# To Wing or Not to Wing



## erock1331 (Apr 1, 2002)

In the stock A main
how many had wings on ??


----------



## davepull (Aug 6, 2002)

alot winner didn't run one


----------



## erock1331 (Apr 1, 2002)

davepull said:


> alot winner didn't run one


huh?
what's an "alot" winner


----------



## erock1331 (Apr 1, 2002)

Oh and the bodies used in stock, what was the most common in the A?


----------



## Tommygun43 (Nov 17, 2002)

The winner of stock, Steve Peake was running a Protoform Dodge without a wing. Congrats steve.


----------



## Ovalman19 (Sep 28, 2001)

I think he forgot a comma

alot, winner didn't run one.


----------



## erock1331 (Apr 1, 2002)

whoops totally mis-read that one, my bad
thanks


----------



## David Butts (Jul 26, 2003)

*Body's?*



erock1331 said:


> Oh and the bodies used in stock, what was the most common in the A?

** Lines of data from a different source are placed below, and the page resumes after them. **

(** ** The hourly maximum of the sun's elevation *)

Lemma max_sun_fold_ready d obs from_datetime : forall hours seen mx g,
  ready obs g ->
  (forall h, In h seen -> elevation_of obs (from_datetime h 0%Z) <= mx) ->
  (mx = 0 \/ exists h, In h seen /\ mx = elevation_of obs (from_datetime h 0%Z)) ->
  exists mx' g',
    List.fold_left (max_sun_sample d from_datetime) hours (Return mx, g) = (Return mx', g') /\
    (forall h, In h (seen ++ hours) -> elevation_of obs (from_datetime h 0%Z) <= mx') /\
    (mx' = 0 \/
     exists h, In h (seen ++ hours) /\ mx' = elevation_of obs (from_datetime h 0%Z)).
Proof.
  induction hours as [|hour hours IH]; intros seen mx g Hr Hle Hcase.
  - exists mx, g. rewrite app_nil_r. auto.
  - cbn [List.fold_left]. unfold max_sun_sample at 2. unfold tt_jd.
    destruct (@get_sun_elevation_ready d obs (from_datetime hour 0%Z) g Hr) as [Hv Hr1].
    destruct Hr as (_ & Hts & _). rewrite Hts.
    destruct (get_sun_elevation_skyfield d (from_datetime hour 0%Z) g) as [elev g1].
    cbn [fst snd] in Hv, Hr1.
    assert (Hstep : forall mx1,
               (forall h, In h (seen ++ [hour]) ->
                          elevation_of obs (from_datetime h 0%Z) <= mx1) ->
               (mx1 = 0 \/ exists h, In h (seen ++ [hour]) /\
                                     mx1 = elevation_of obs (from_datetime h 0%Z)) ->
               exists mx' g',
                 List.fold_left (max_sun_sample d from_datetime) hours (Return mx1, g1)
                 = (Return mx', g') /\
                 (forall h, In h (seen ++ hour :: hours) ->
                            elevation_of obs (from_datetime h 0%Z) <= mx') /\
                 (mx' = 0 \/
                  exists h, In h (seen ++ hour :: hours) /\
                            mx' = elevation_of obs (from_datetime h 0%Z))).
    { intros mx1 H1 H2.
      destruct (IH (seen ++ [hour]) mx1 g1 Hr1 H1 H2) as (mx' & g' & Hf & Hb & Hc).
      rewrite <- app_assoc in Hb, Hc. exists mx', g'. auto. }
    destruct (ltb mx elev) eqn:Hcmp.
    + apply ltb_lt in Hcmp. apply Hstep.
      * intros h Hh. apply in_app_or in Hh. destruct Hh as [Hh | [<- | []]].
        -- specialize (Hle h Hh). lra.
        -- rewrite Hv. apply Qle_refl.
      * right. exists hour. split; [apply in_or_app; right; now left | exact Hv].
    + apply ltb_ge in Hcmp. apply Hstep.
      * intros h Hh. apply in_app_or in Hh. destruct Hh as [Hh | [<- | []]].
        -- exact (Hle h Hh).
        -- rewrite <- Hv. exact Hcmp.
      * destruct Hcase as [-> | (h & Hh & ->)]; [now left|].
        right. exists h. split; [apply in_or_app; now left | reflexivity].
Qed.

(** X5. [_calculate_max_sun_elevation] returns at least 10 degrees in
    every state, loaded or not.  With a loaded ephemeris the value bounds
    the elevation at every full hour from 06:00 to 18:00 and is 10 degrees
    or one of these thirteen samples. *)
Theorem max_sun_elevation_floor :
  forall d from_datetime g,
    10 <= fst (_calculate_max_sun_elevation d from_datetime g) /\
    (forall g1 obs,
        consistent g ->
        init_skyfield d g = (true, g1) ->
        OBSERVER g1 = Some obs ->
        let v := fst (_calculate_max_sun_elevation d from_datetime g) in
        (forall h, (6 <= h <= 18)%Z -> elevation_of obs (from_datetime h 0%Z) <= v) /\
        (v = 10 \/
         exists h, (6 <= h <= 18)%Z /\ v = elevation_of obs (from_datetime h 0%Z))).
Proof.
  intros d from_datetime g. split.
  - unfold _calculate_max_sun_elevation.
    destruct (init_skyfield d g) as [ok g1].
    destruct (List.fold_left _ _ _) as [[mx|exn] g2]; cbn [fst].
    + destruct (max_cases mx 10) as [[-> _] | [-> H]]; lra.
    + discriminate.
  - intros g1 obs Hc Hi Hobs v.
    destruct (@init_skyfield_ready d g g1 Hc Hi) as (obs' & Hr).
    assert (obs' = obs) as -> by (destruct Hr as (_ & _ & Ho); congruence).
    subst v. unfold _calculate_max_sun_elevation. rewrite Hi.
    destruct (@max_sun_fold_ready d obs from_datetime (range 6 19 1) [] 0 g1 Hr)
      as (mx & g2 & Hf & Hb & Hcase).
    { intros h []. }
    { now left. }
    destruct (List.fold_left _ _ _) as [o g2'] eqn:Hfold.
    injection Hf as -> ->. cbn [fst app] in *.
    assert (Hrange : forall h, In h (range 6 19 1) <-> (6 <= h <= 18)%Z).
    { intros h. change (range 6 19 1)
        with [6; 7; 8; 9; 10; 11; 12; 13; 14; 15; 16; 17; 18]%Z.
      cbn [In]. lia. }
    destruct (max_cases mx 10) as [[-> Hlt] | [-> Hge]].
    + split; [|now left].
      intros h Hh. apply Hrange in Hh. specialize (Hb h Hh). lra.
    + split.
      * intros h Hh. apply Hrange in Hh. exact (Hb h Hh).
      * destruct Hcase as [-> | (h & Hh & ->)]; [exfalso; lra|].
        right. exists h. split; [now apply Hrange | reflexivity].
Qed.

End TwilightFacts.

(** * Further properties of the PV scheduler *)

Module LoopFacts.
Import Py PV Loop PyFacts PVFacts.

(** ** How a callback carries the schedule on *)

Lemma armed_cancel t : armed (cancel t) = [].
Proof. now destruct t. Qed.

Lemma started_cancel t : started (cancel t) = [].
Proof. now destruct t. Qed.

Lemma armed_count_result label result s : armed (snd (count_result label result s)) = [].
Proof. unfold count_result. now destruct result. Qed.

Lemma started_count_result label result s : started (snd (count_result label result s)) = [].
Proof. unfold count_result. now destruct result. Qed.

Lemma quiet_current_interval env s :
  armed (snd (_get_current_pv_interval env s)) = [] /\
  started (snd (_get_current_pv_interval env s)) = [].
Proof.
  pose proof (get_current_pv_interval_silent env s) as H.
  induction (snd (_get_current_pv_interval env s)) as [|e l IH]; [now split|].
  destruct (H e (or_introl eq_refl)) as [msg ->].
  destruct IH as [Ha Hs]; [intros e' He'; apply H; now right|].
  split; cbn; assumption.
Qed.

Lemma retry_carries_on delay_ms start_queries s pre post :
  armed pre = [] -> started pre = [] -> armed post = [] -> started post = [] ->
  carries_on (fst (_schedule_pv_retry delay_ms start_queries s))
             (pre ++ snd (_schedule_pv_retry delay_ms start_queries s) ++ post).
Proof.
  intros Hap Hsp Haq Hsq. unfold _schedule_pv_retry. cbn [fst snd].
  eapply arms_timer.
  - rewrite !armed_app, Hap, Haq, armed_cancel. reflexivity.
  - rewrite !started_app, Hsp, Hsq, started_cancel. reflexivity.
  - left. reflexivity.
Qed.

You would think that the only two body's available for 10th scale oval cars are protoform Monte Carlo hd and the Dodge R/T md by walking through the pits and watching the races. There were others but not many. I did see several of McCallister's new Dodge Chargers being run though.


----------



## Anytime72 (Feb 20, 2003)

Monte Carlo HD No wing


----------



## beekman (Jan 14, 2003)

adam brown ran a bolink "d" type with a small wing.finished second but was the fastest car on the track!!!


----------



## "Chris Ulbrik" (Jan 3, 2005)

I also ran a small bolink wing, i think thats the way to go.


----------



## FoamDonut (Sep 23, 2002)

Thanks Tommy, yes I ran the Protoform Dodge body started the week off running a small wing but took it off for racing and the car just took off. Let the debate continue to wing or not to wing that is the question. Steve


----------



## Al Spina Fan (Oct 29, 2004)

*Adam Brown*



beekman said:


> adam brown ran a bolink "d" type with a small wing.finished second but was the fastest car on the track!!!


Yo Ozzy, Looked to me like Frankie P was the fastest car on the track.....LMAO...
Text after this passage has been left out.